▶ _Given entries_
(** A rewrite, in terms of the texts it works on. *)
Lemma rewrite_shape (query : string) :
  modifySqlQueryForCharting query <> query ->
  exists before c after name spaces clause,
    selectClause query = Some c /\
    splitFirst c query = Some (before, after) /\
    In name aggregateNames /\ allChars isSpace spaces = true /\
    orderByClause query = Some clause /\
    Substring (name ++ spaces ++ "(") clause /\
    ~ Substring (name ++ spaces ++ "(") c /\
    modifySqlQueryForCharting query
    = before
        ++ getSubstitution c before after
             (c ++ ", " ++ (name ++ spaces ++ "(") ++ " AS " ++ name ++ "_value")
        ++ after.
Proof.
  pose proof (modify_cases query) as Hm. intros Hne.
  destruct (orderByClause query) as [clause|] eqn:Eo; [|congruence].
  destruct (exec aggregateRe clause) as [am|] eqn:Eam; [|congruence].
  destruct (selectClause query) as [c|] eqn:Ec; [|congruence].
  destruct (includes c (matched am)) eqn:Einc; [congruence|].
  unfold replace in Hm.
  destruct (splitFirst c query) as [[before after]|] eqn:Es; [|congruence].
  destruct (aggregate_info _ _ Eam) as (name & spaces & Hn & Hs & Hsub & Hmt & Hg).
  rewrite Hmt, Hg in Hm. rewrite Hmt in Einc.
  exists before, c, after, name, spaces, clause.
  split; [reflexivity|]. split; [exact Es|]. split; [exact Hn|].
  split; [exact Hs|]. split; [reflexivity|]. split; [exact Hsub|].
  split; [now apply includes_false | exact Hm].
Qed.

Lemma countChar_app (x : ascii) (a b : string) :
  countChar x (a ++ b) = countChar x a + countChar x b.
Proof.
  induction a as [|c a IH]; [reflexivity|]. cbn [append countChar].
  rewrite IH. lia.
Qed.

Lemma countChar_none (x : ascii) (s : string) :
  allChars (isNot x) s = true -> countChar x s = 0.
Proof.
  induction s as [|c s IH]; [reflexivity|]. cbn [allChars countChar].
  intros H. apply andb_prop in H as [Hc Hs]. unfold isNot in Hc.
  rewrite (IH Hs). now destruct (Ascii.eqb c x).
Qed.

(** The text of a rewrite when the projection list has no [$]. *)
Lemma rewrite_plain (query : string) :
  modifySqlQueryForCharting query <> query ->
  exists before c after name spaces,
    selectClause query = Some c /\
    splitFirst c query = Some (before, after) /\
    In name aggregateNames /\ allChars isSpace spaces = true /\
    (includes c "$" = false ->
     modifySqlQueryForCharting query
     = before ++ c ++ ", " ++ name ++ spaces ++ "( AS " ++ name ++ "_value"
         ++ after).
Proof.
  intros Hne.
  destruct (rewrite_shape query Hne)
    as (before & c & after & name & spaces & clause
        & Hc & Hsplit & Hn & Hs & _ & _ & _ & Hm).
  exists before, c, after, name, spaces. repeat split; auto.
  intros Hd. rewrite Hm, getSubstitution_plain.
  - now rewrite !app_assoc.
  - rewrite allChars_app, (no_dollar c Hd).
    exact (proj2 (appended_text name spaces Hn Hs)).
Qed.

(** X21.  Whenever the rewriter changes a statement, the lower-case
    projection list occurs in the statement as written, and the result is
    the statement with [, name( AS name_value] put after the first such
    occurrence, [name] being one of the five aggregate names and white
    space allowed before the parenthesis (the projection list having no
    [$]): text is only inserted, and what is inserted is in the letter
    case of the lower-cased statement. *)
Theorem rewrite_inserts_after_the_projection (query : string) :
  modifySqlQueryForCharting query <> query ->
  exists before c after name spaces,
    selectClause query = Some c /\
    splitFirst c query = Some (before, after) /\
    In name aggregateNames /\ allChars isSpace spaces = true /\
    (includes c "$" = false ->
     modifySqlQueryForCharting query
     = before ++ c ++ ", " ++ name ++ spaces ++ "( AS " ++ name ++ "_value"
         ++ after).
Proof. exact (rewrite_plain query). Qed.

Lemma rewrite_inserts_after_the_projection_witness :
  exists before c after name spaces,
    selectClause "select name from t order by sum(x) desc" = Some c /\
    splitFirst c "select name from t order by sum(x) desc"
    = Some (before, after) /\
    In name aggregateNames /\ allChars isSpace spaces = true /\
    (includes c "$" = false ->
     modifySqlQueryForCharting "select name from t order by sum(x) desc"
     = before ++ c ++ ", " ++ name ++ spaces ++ "( AS " ++ name ++ "_value"
         ++ after).
Proof.
  apply (rewrite_inserts_after_the_projection
           "select name from t order by sum(x) desc").
  intros H. vm_compute in H. discriminate H.
Defined.

(** X22.  A rewrite adds one opening parenthesis and no closing one: a
    statement with balanced parentheses, once changed, is no longer
    balanced. *)
Theorem rewrite_adds_an_open_parenthesis (query : string) :
  modifySqlQueryForCharting query <> query ->
  (forall c, selectClause query = Some c -> includes c "$" = false) ->
  countChar "(" (modifySqlQueryForCharting query) = S (countChar "(" query)
  /\ countChar ")" (modifySqlQueryForCharting query) = countChar ")" query.
Proof.
  intros Hne Hd.
  destruct (rewrite_plain query Hne)
    as (before & c & after & name & spaces & Hc & Hsplit & Hn & Hs & Hm).
  rewrite (Hm (Hd c Hc)). apply splitFirst_Some in Hsplit.
  rewrite Hsplit at 1 2. rewrite !countChar_app.
  assert (Hsp : forall z, isSpace z = false -> countChar z spaces = 0).
  { intros z Hz. apply countChar_none.
    exact (allChars_impl _ _ _ (fun x => space_is_not z x Hz) Hs). }
  rewrite !Hsp by reflexivity.
  cbn in Hn. repeat destruct Hn as [<-|Hn]; try destruct Hn; cbn; lia.
Qed.

Lemma rewrite_adds_an_open_parenthesis_witness :
  countChar "("
    (modifySqlQueryForCharting "select name from t order by sum(x) desc")
  = S (countChar "(" "select name from t order by sum(x) desc")
  /\ countChar ")"
       (modifySqlQueryForCharting "select name from t order by sum(x) desc")
     = countChar ")" "select name from t order by sum(x) desc".
Proof.
  apply (rewrite_adds_an_open_parenthesis
           "select name from t order by sum(x) desc").
  - intros H. vm_compute in H. discriminate H.
  - intros c H. vm_compute in H. inversion H. reflexivity.
Defined.

Lemma select_needs_keywords (s : string) (m : matchResult) :
  exec selectRe s = Some m -> Substring "select" s /\ Substring "from" s.
Proof.
  intros H. apply exec_Some in H as (l & t & -> & H).
  unfold matchAt, selectRe, Plus in H. cbn [run] in H.
  destruct (dropPrefix "select" t) as [[|w t2]|] eqn:E; try discriminate.
  apply dropPrefix_Some in E. subst t.
  destruct (isSpace w); [|discriminate].
  apply starGreedy_Some in H as (r1 & t3 & -> & _ & H).
  apply starLazy_Some in H as (r2 & t4 & -> & _ & H).
  destruct t4 as [|w' t5]; [discriminate|].
  destruct (isSpace w'); [|discriminate].
  apply starGreedy_Some in H as (r3 & t6 & -> & _ & H).
  destruct (dropPrefix "from" t6) as [t7|] eqn:E6; [|discriminate].
  apply dropPrefix_Some in E6. subst t6. split.
  - now exists l, (String w (r1 ++ r2 ++ String w' (r3 ++ "from" ++ t7))).
  - exists (l ++ "select" ++ String w (r1 ++ r2 ++ String w' r3)), t7.
    repeat (rewrite ?app_assoc; cbn [append]; f_equal).
Qed.

(** X23.  Statements the rewriter never touches, besides those without
    an aggregate in the ordering: a statement without [select] or without
    [from] in any letter case, and a statement in which the lower-case
    form of the projection list does not occur as written, which is the
    case of a projection list with a capital letter that is not repeated
    in lower case elsewhere. *)
Theorem statements_left_alone (query : string) :
  (~ Substring "select" (toLowerCase query)
   \/ ~ Substring "from" (toLowerCase query)
   \/ (forall c, selectClause query = Some c -> ~ Substring c query)) ->
  modifySqlQueryForCharting query = query.
Proof.
  intros H. rewrite modify_cases.
  destruct (orderByClause query) as [clause|]; [|reflexivity].
  destruct (exec aggregateRe clause) as [am|]; [|reflexivity].
  destruct (selectClause query) as [c|] eqn:Ec; [|reflexivity].
  destruct (includes c (matched am)); [reflexivity|].
  assert (Hc : ~ Substring c query).
  { destruct H as [H | [H | H]]; [| |now apply H];
      exfalso; apply H; unfold selectClause in Ec;
      apply firstGroup_Some in Ec as (m & Hm & _);
      now apply select_needs_keywords in Hm. }
  unfold replace. destruct (splitFirst c query) as [[b a]|] eqn:E;
    [|reflexivity].
  destruct Hc. exists b, a. now apply splitFirst_Some.
Qed.

Lemma statements_left_alone_witness :
  modifySqlQueryForCharting
    "SELECT customerName FROM payments ORDER BY SUM(amount) DESC"
  = "SELECT customerName FROM payments ORDER BY SUM(amount) DESC".
Proof.
  apply (statements_left_alone
           "SELECT customerName FROM payments ORDER BY SUM(amount) DESC").
  right. right. intros c H. vm_compute in H. inversion H; subst c.
  apply includes_false. vm_compute. reflexivity.
Defined.

(** The lazy group: at no earlier place would the rest of the pattern
    have matched. *)
Lemma starLazy_first {R} (f : ascii -> bool) (s : string)
      (k : string -> option R) (r : R) :
  starLazy f s k = Some r ->
  exists run rest,
    s = run ++ rest /\ allChars f run = true /\ k rest = Some r /\
    forall r1 x r2, run = r1 ++ String x r2 -> k (String x r2 ++ rest) = None.
Proof.
  induction s as [|c s IH]; cbn [starLazy]; intros H.
  - exists "", "". repeat split; auto. intros [|? ?] ? ? E; discriminate E.
  - destruct (f c) eqn:Ec.
    + apply orElse_Some in H as [H | [Hnone H]].
      * exists "", (String c s). repeat split; auto.
        intros [|? ?] ? ? E; discriminate E.
      * destruct (IH H) as (run & rest & -> & Hrun & Hk & Hfirst).
        exists (String c run), rest. cbn [append allChars].
        rewrite Ec, Hrun. repeat split; auto.
        intros [|y r1] x r2 E; cbn [append] in E; inversion E; subst.
        -- exact Hnone.
        -- exact (Hfirst r1 x r2 eq_refl).
    + exists "", (String c s). repeat split; auto.
      intros [|? ?] ? ? E; discriminate E.
Qed.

▶ _How to complete this task_
Repeat exactly the lines above from the one with "intros H. rewrite modify_cases." up to and including the one with "destruct (includes c (matched am));". No other line belongs in the reply.

▶ _Solution_
  intros H. rewrite modify_cases.
  destruct (orderByClause query) as [clause|]; [|reflexivity].
  destruct (exec aggregateRe clause) as [am|]; [|reflexivity].
  destruct (selectClause query) as [c|] eqn:Ec; [|reflexivity].
  destruct (includes c (matched am)); [reflexivity|].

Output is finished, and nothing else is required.